--- MATERIAL TO PROCESS ---

(** Each trailer lies below its successor. *)
Lemma chain_prev m pos t l :
  chain m pos ((pos, t) :: l) -> (l = [] /\ prev_generation t = null_address) \/
  (leader_size <= prev_generation t /\ prev_generation t + sizeof_trailer <= pos).
Proof.
  inversion 1 as [|? ? ? Hl Hm Ht Hc]; subst. destruct l as [|x l].
  - left. split; [done|]. by apply chain_null in Hc.
  - right. pose proof (chain_nonnull _ _ _ Hc ltac:(done)) as Hp. split; [done|].
    pose proof (tk_start _ _ _ Ht) as Hs. pose proof (tk_size _ _ _ Ht). unfold next_start in Hs.
    rewrite (proj2 (Z.eqb_neq _ _)) in Hs by (unfold leader_size, null_address in *; lia). lia.
Qed.

Lemma chain_bound m pos l p t : chain m pos l -> (p, t) ∈ l -> leader_size <= p <= pos.
Proof.
  intros Hc. revert p t. induction Hc as [|pos t l Hl Hm Ht Hc IH]; intros p t' Hin; [by apply elem_of_nil in Hin|].
  apply elem_of_cons in Hin as [[= -> ->]|Hin]; [lia|]. specialize (IH _ _ Hin).
  destruct (chain_prev m pos t l ltac:(by constructor)) as [[-> _]|[? ?]]; [by apply elem_of_nil in Hin|].
  unfold sizeof_trailer in *. lia.
Qed.

(** The list depends on the committed trailers only. *)
Lemma chain_agree m m' pos l :
  chain m pos l ->
  (forall a t, leader_size <= a <= pos -> m !! a = Some (DTrailer t) -> m' !! a = Some (DTrailer t)) ->
  chain m' pos l.
Proof.
  induction 1 as [|pos t l Hl Hm Ht Hc IH]; intros Hag; [constructor|].
  constructor; [done|apply Hag; [lia|done]|done|]. apply IH. intros a t' Ha. apply Hag.
  destruct (chain_prev m pos t l ltac:(by constructor)) as [[_ Hp]|[? ?]]; unfold null_address, leader_size, sizeof_trailer in *; lia.
Qed.

Lemma chain_fun m pos l l' : chain m pos l -> chain m pos l' -> l = l'.
Proof.
  intros Hc. revert l'. induction Hc as [|pos t l Hl Hm Ht Hc IH]; intros l' Hc'.
  - inversion Hc' as [|? ? ? Hl']; [done|]. unfold leader_size, null_address in *. lia.
  - inversion Hc' as [|? t' l0 Hl' Hm' Ht' Hc0]; subst; [unfold leader_size, null_address in *; lia|].
    rewrite Hm in Hm'. injection Hm' as <-. f_equal. by apply IH.
Qed.

(** [trailer::validate] accepts every trailer of the list. *)
Lemma trailer_validate_ok db pos l :
  db_ok db -> chain (db_mem db) pos l -> pos + sizeof_trailer <= view_end db ->
  trailer_validate db pos = Ok tt.
Proof.
  intros Hok Hc Hend. unfold trailer_validate. destruct Hc as [|pos t l Hl Hm Ht Hc].
  { by rewrite Z.eqb_refl. }
  pose proof (db_limit _ Hok) as Hlim. change address_limit with (2 ^ 38) in Hlim.
  pose proof (chain_prev (db_mem db) pos t l ltac:(by constructor)) as Hprev.
  pose proof (tk_start _ _ _ Ht) as Hs. pose proof (tk_size _ _ _ Ht) as Hz.
  unfold null_address, leader_size, sizeof_trailer in *.
  rewrite (proj2 (Z.eqb_neq pos 0)), (proj2 (Z.ltb_ge pos _)), (tk_aligned _ _ _ Ht) by lia. cbn [orb negb Z.eqb].
  rewrite (getro_trailer_ok db pos t) by (done || apply (tk_aligned _ _ _ Ht)). cbn [obind].
  rewrite (tk_crc _ _ _ Ht), (tk_signature _ _ _ Ht). cbn [negb orb].
  assert ((if pos >=? 104 then before <-? typed_sub 104 pos 1 ;; Ok (prev_generation t >? before) else Ok false) = Ok false) as ->.
  { rewrite Z.geb_leb. destruct (Z.leb_spec 104 pos); [|done]. unfold typed_sub, addr_sub.
    change (wrap64 (1 * 104)) with 104. rewrite Z.geb_leb, (proj2 (Z.leb_le 104 pos)) by lia. cbn [oassert obind].
    rewrite Z.gtb_ltb, (proj2 (Z.ltb_ge _ _)); [done|]. lia. }
  cbn [obind]. unfold next_start, null_address, sizeof_trailer in Hs.
  assert ((if prev_generation t =? 0 then 48 + 16 else typed_add 104 (prev_generation t) 1) = pos - tr_size t) as ->.
  { rewrite Hs. destruct (Z.eqb_spec (prev_generation t) 0); [done|]. unfold typed_add.
    change (wrap64 (1 * 104)) with 104. apply wrap_small. lia. }
  assert (pos <? tr_size t = false) as ->.
  { apply Z.ltb_ge. destruct (Z.eqb_spec (prev_generation t) 0); unfold leader_size in Hs; lia. }
  unfold addr_sub. rewrite Z.geb_leb, (proj2 (Z.leb_le _ _)).
  - cbn [oassert obind]. by rewrite Z.eqb_refl.
  - destruct (Z.eqb_spec (prev_generation t) 0); unfold leader_size in Hs; lia.
Qed.

(** *** Walking the list *)

Lemma chain_lookup_gen m pos l i p t :
  chain m pos l -> l !! i = Some (p, t) -> generation t = Z.of_nat (length l) - 1 - Z.of_nat i.
Proof.
  intros Hc. revert i. induction Hc as [|pos t0 l Hl Hm Ht Hc IH]; intros i Hi; [done|].
  destruct i as [|i]; simpl in *.
  - injection Hi as -> ->. rewrite (tk_generation _ _ _ Ht). lia.
  - rewrite (IH _ Hi). lia.
Qed.

Lemma chain_lookup_chain m pos l i p t :
  chain m pos l -> l !! i = Some (p, t) -> chain m p (drop i l).
Proof.
  intros Hc. revert i. induction Hc as [|pos t0 l Hl Hm Ht Hc IH]; intros i Hi; [done|].
  destruct i as [|i]; simpl in *; [injection Hi as -> ->; by constructor|by apply IH].
Qed.

Lemma revision_loop_found fuel db pos l revision :
  db_ok db -> chain (db_mem db) pos l -> pos + sizeof_trailer <= view_end db ->
  (length l <= fuel)%nat -> 0 <= revision < Z.of_nat (length l) ->
  exists p t, l !! Z.to_nat (Z.of_nat (length l) - 1 - revision) = Some (p, t) /\
    generation t = revision /\ revision_loop fuel db revision pos = Ok p.
Proof.
  intros Hok Hc. revert fuel. induction Hc as [|pos t l Hl Hm Ht Hc IH]; intros fuel Hend Hf Hr; [simpl in Hr; lia|].
  destruct fuel as [|fuel]; [simpl in Hf; lia|]. cbn [revision_loop].
  rewrite (getro_trailer_ok db pos t) by (done || apply (tk_aligned _ _ _ Ht)). cbn [obind].
  rewrite (tk_generation _ _ _ Ht), Z.gtb_ltb. simpl length in *.
  rewrite (proj2 (Z.ltb_ge _ _)) by lia.
  destruct (Z.eqb_spec (Z.of_nat (length l)) revision) as [Heq|Hne].
  { exists pos, t. split_and!; [|by rewrite (tk_generation _ _ _ Ht)|done].
    replace (Z.to_nat _) with 0%nat by lia. done. }
  assert (prev_generation t + sizeof_trailer <= view_end db) as Hend'.
  { destruct (chain_prev (db_mem db) pos t l ltac:(by constructor)) as [[-> _]|[? ?]]; [simpl in *; lia|].
    unfold leader_size, sizeof_trailer in *. lia. }
  rewrite (trailer_validate_ok db _ l Hok Hc) by done. cbn [obind].
  destruct (IH fuel) as (p & t' & Hi & Hg & Hrun); [done|lia|lia|]. exists p, t'. split_and!; [|done|done].
  replace (Z.to_nat (Z.of_nat (S (length l)) - 1 - revision))
    with (S (Z.to_nat (Z.of_nat (length l) - 1 - revision))) by lia. done.
Qed.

---

> [YOUR ASSIGNMENT] Every one of the entries must be printed exactly.

> [RESULT OF THE EXERCISE]
(** Each trailer lies below its successor. *)
Lemma chain_prev m pos t l :
  chain m pos ((pos, t) :: l) -> (l = [] /\ prev_generation t = null_address) \/
  (leader_size <= prev_generation t /\ prev_generation t + sizeof_trailer <= pos).
Proof.
  inversion 1 as [|? ? ? Hl Hm Ht Hc]; subst. destruct l as [|x l].
  - left. split; [done|]. by apply chain_null in Hc.
  - right. pose proof (chain_nonnull _ _ _ Hc ltac:(done)) as Hp. split; [done|].
    pose proof (tk_start _ _ _ Ht) as Hs. pose proof (tk_size _ _ _ Ht). unfold next_start in Hs.
    rewrite (proj2 (Z.eqb_neq _ _)) in Hs by (unfold leader_size, null_address in *; lia). lia.
Qed.

Lemma chain_bound m pos l p t : chain m pos l -> (p, t) ∈ l -> leader_size <= p <= pos.
Proof.
  intros Hc. revert p t. induction Hc as [|pos t l Hl Hm Ht Hc IH]; intros p t' Hin; [by apply elem_of_nil in Hin|].
  apply elem_of_cons in Hin as [[= -> ->]|Hin]; [lia|]. specialize (IH _ _ Hin).
  destruct (chain_prev m pos t l ltac:(by constructor)) as [[-> _]|[? ?]]; [by apply elem_of_nil in Hin|].
  unfold sizeof_trailer in *. lia.
Qed.

(** The list depends on the committed trailers only. *)
Lemma chain_agree m m' pos l :
  chain m pos l ->
  (forall a t, leader_size <= a <= pos -> m !! a = Some (DTrailer t) -> m' !! a = Some (DTrailer t)) ->
  chain m' pos l.
Proof.
  induction 1 as [|pos t l Hl Hm Ht Hc IH]; intros Hag; [constructor|].
  constructor; [done|apply Hag; [lia|done]|done|]. apply IH. intros a t' Ha. apply Hag.
  destruct (chain_prev m pos t l ltac:(by constructor)) as [[_ Hp]|[? ?]]; unfold null_address, leader_size, sizeof_trailer in *; lia.
Qed.

Lemma chain_fun m pos l l' : chain m pos l -> chain m pos l' -> l = l'.
Proof.
  intros Hc. revert l'. induction Hc as [|pos t l Hl Hm Ht Hc IH]; intros l' Hc'.
  - inversion Hc' as [|? ? ? Hl']; [done|]. unfold leader_size, null_address in *. lia.
  - inversion Hc' as [|? t' l0 Hl' Hm' Ht' Hc0]; subst; [unfold leader_size, null_address in *; lia|].
    rewrite Hm in Hm'. injection Hm' as <-. f_equal. by apply IH.
Qed.

(** [trailer::validate] accepts every trailer of the list. *)
Lemma trailer_validate_ok db pos l :
  db_ok db -> chain (db_mem db) pos l -> pos + sizeof_trailer <= view_end db ->
  trailer_validate db pos = Ok tt.
Proof.
  intros Hok Hc Hend. unfold trailer_validate. destruct Hc as [|pos t l Hl Hm Ht Hc].
  { by rewrite Z.eqb_refl. }
  pose proof (db_limit _ Hok) as Hlim. change address_limit with (2 ^ 38) in Hlim.
  pose proof (chain_prev (db_mem db) pos t l ltac:(by constructor)) as Hprev.
  pose proof (tk_start _ _ _ Ht) as Hs. pose proof (tk_size _ _ _ Ht) as Hz.
  unfold null_address, leader_size, sizeof_trailer in *.
  rewrite (proj2 (Z.eqb_neq pos 0)), (proj2 (Z.ltb_ge pos _)), (tk_aligned _ _ _ Ht) by lia. cbn [orb negb Z.eqb].
  rewrite (getro_trailer_ok db pos t) by (done || apply (tk_aligned _ _ _ Ht)). cbn [obind].
  rewrite (tk_crc _ _ _ Ht), (tk_signature _ _ _ Ht). cbn [negb orb].
  assert ((if pos >=? 104 then before <-? typed_sub 104 pos 1 ;; Ok (prev_generation t >? before) else Ok false) = Ok false) as ->.
  { rewrite Z.geb_leb. destruct (Z.leb_spec 104 pos); [|done]. unfold typed_sub, addr_sub.
    change (wrap64 (1 * 104)) with 104. rewrite Z.geb_leb, (proj2 (Z.leb_le 104 pos)) by lia. cbn [oassert obind].
    rewrite Z.gtb_ltb, (proj2 (Z.ltb_ge _ _)); [done|]. lia. }
  cbn [obind]. unfold next_start, null_address, sizeof_trailer in Hs.
  assert ((if prev_generation t =? 0 then 48 + 16 else typed_add 104 (prev_generation t) 1) = pos - tr_size t) as ->.
  { rewrite Hs. destruct (Z.eqb_spec (prev_generation t) 0); [done|]. unfold typed_add.
    change (wrap64 (1 * 104)) with 104. apply wrap_small. lia. }
  assert (pos <? tr_size t = false) as ->.
  { apply Z.ltb_ge. destruct (Z.eqb_spec (prev_generation t) 0); unfold leader_size in Hs; lia. }
  unfold addr_sub. rewrite Z.geb_leb, (proj2 (Z.leb_le _ _)).
  - cbn [oassert obind]. by rewrite Z.eqb_refl.
  - destruct (Z.eqb_spec (prev_generation t) 0); unfold leader_size in Hs; lia.
Qed.

(** *** Walking the list *)

Lemma chain_lookup_gen m pos l i p t :
  chain m pos l -> l !! i = Some (p, t) -> generation t = Z.of_nat (length l) - 1 - Z.of_nat i.
Proof.
  intros Hc. revert i. induction Hc as [|pos t0 l Hl Hm Ht Hc IH]; intros i Hi; [done|].
  destruct i as [|i]; simpl in *.
  - injection Hi as -> ->. rewrite (tk_generation _ _ _ Ht). lia.
  - rewrite (IH _ Hi). lia.
Qed.

Lemma chain_lookup_chain m pos l i p t :
  chain m pos l -> l !! i = Some (p, t) -> chain m p (drop i l).
Proof.
  intros Hc. revert i. induction Hc as [|pos t0 l Hl Hm Ht Hc IH]; intros i Hi; [done|].
  destruct i as [|i]; simpl in *; [injection Hi as -> ->; by constructor|by apply IH].
Qed.

Lemma revision_loop_found fuel db pos l revision :
  db_ok db -> chain (db_mem db) pos l -> pos + sizeof_trailer <= view_end db ->
  (length l <= fuel)%nat -> 0 <= revision < Z.of_nat (length l) ->
  exists p t, l !! Z.to_nat (Z.of_nat (length l) - 1 - revision) = Some (p, t) /\
    generation t = revision /\ revision_loop fuel db revision pos = Ok p.
Proof.
  intros Hok Hc. revert fuel. induction Hc as [|pos t l Hl Hm Ht Hc IH]; intros fuel Hend Hf Hr; [simpl in Hr; lia|].
  destruct fuel as [|fuel]; [simpl in Hf; lia|]. cbn [revision_loop].
  rewrite (getro_trailer_ok db pos t) by (done || apply (tk_aligned _ _ _ Ht)). cbn [obind].
  rewrite (tk_generation _ _ _ Ht), Z.gtb_ltb. simpl length in *.
  rewrite (proj2 (Z.ltb_ge _ _)) by lia.
  destruct (Z.eqb_spec (Z.of_nat (length l)) revision) as [Heq|Hne].
  { exists pos, t. split_and!; [|by rewrite (tk_generation _ _ _ Ht)|done].
    replace (Z.to_nat _) with 0%nat by lia. done. }
  assert (prev_generation t + sizeof_trailer <= view_end db) as Hend'.
  { destruct (chain_prev (db_mem db) pos t l ltac:(by constructor)) as [[-> _]|[? ?]]; [simpl in *; lia|].
    unfold leader_size, sizeof_trailer in *. lia. }
  rewrite (trailer_validate_ok db _ l Hok Hc) by done. cbn [obind].
  destruct (IH fuel) as (p & t' & Hi & Hg & Hrun); [done|lia|lia|]. exists p, t'. split_and!; [|done|done].
  replace (Z.to_nat (Z.of_nat (S (length l)) - 1 - revision))
    with (S (Z.to_nat (Z.of_nat (length l) - 1 - revision))) by lia. done.
Qed.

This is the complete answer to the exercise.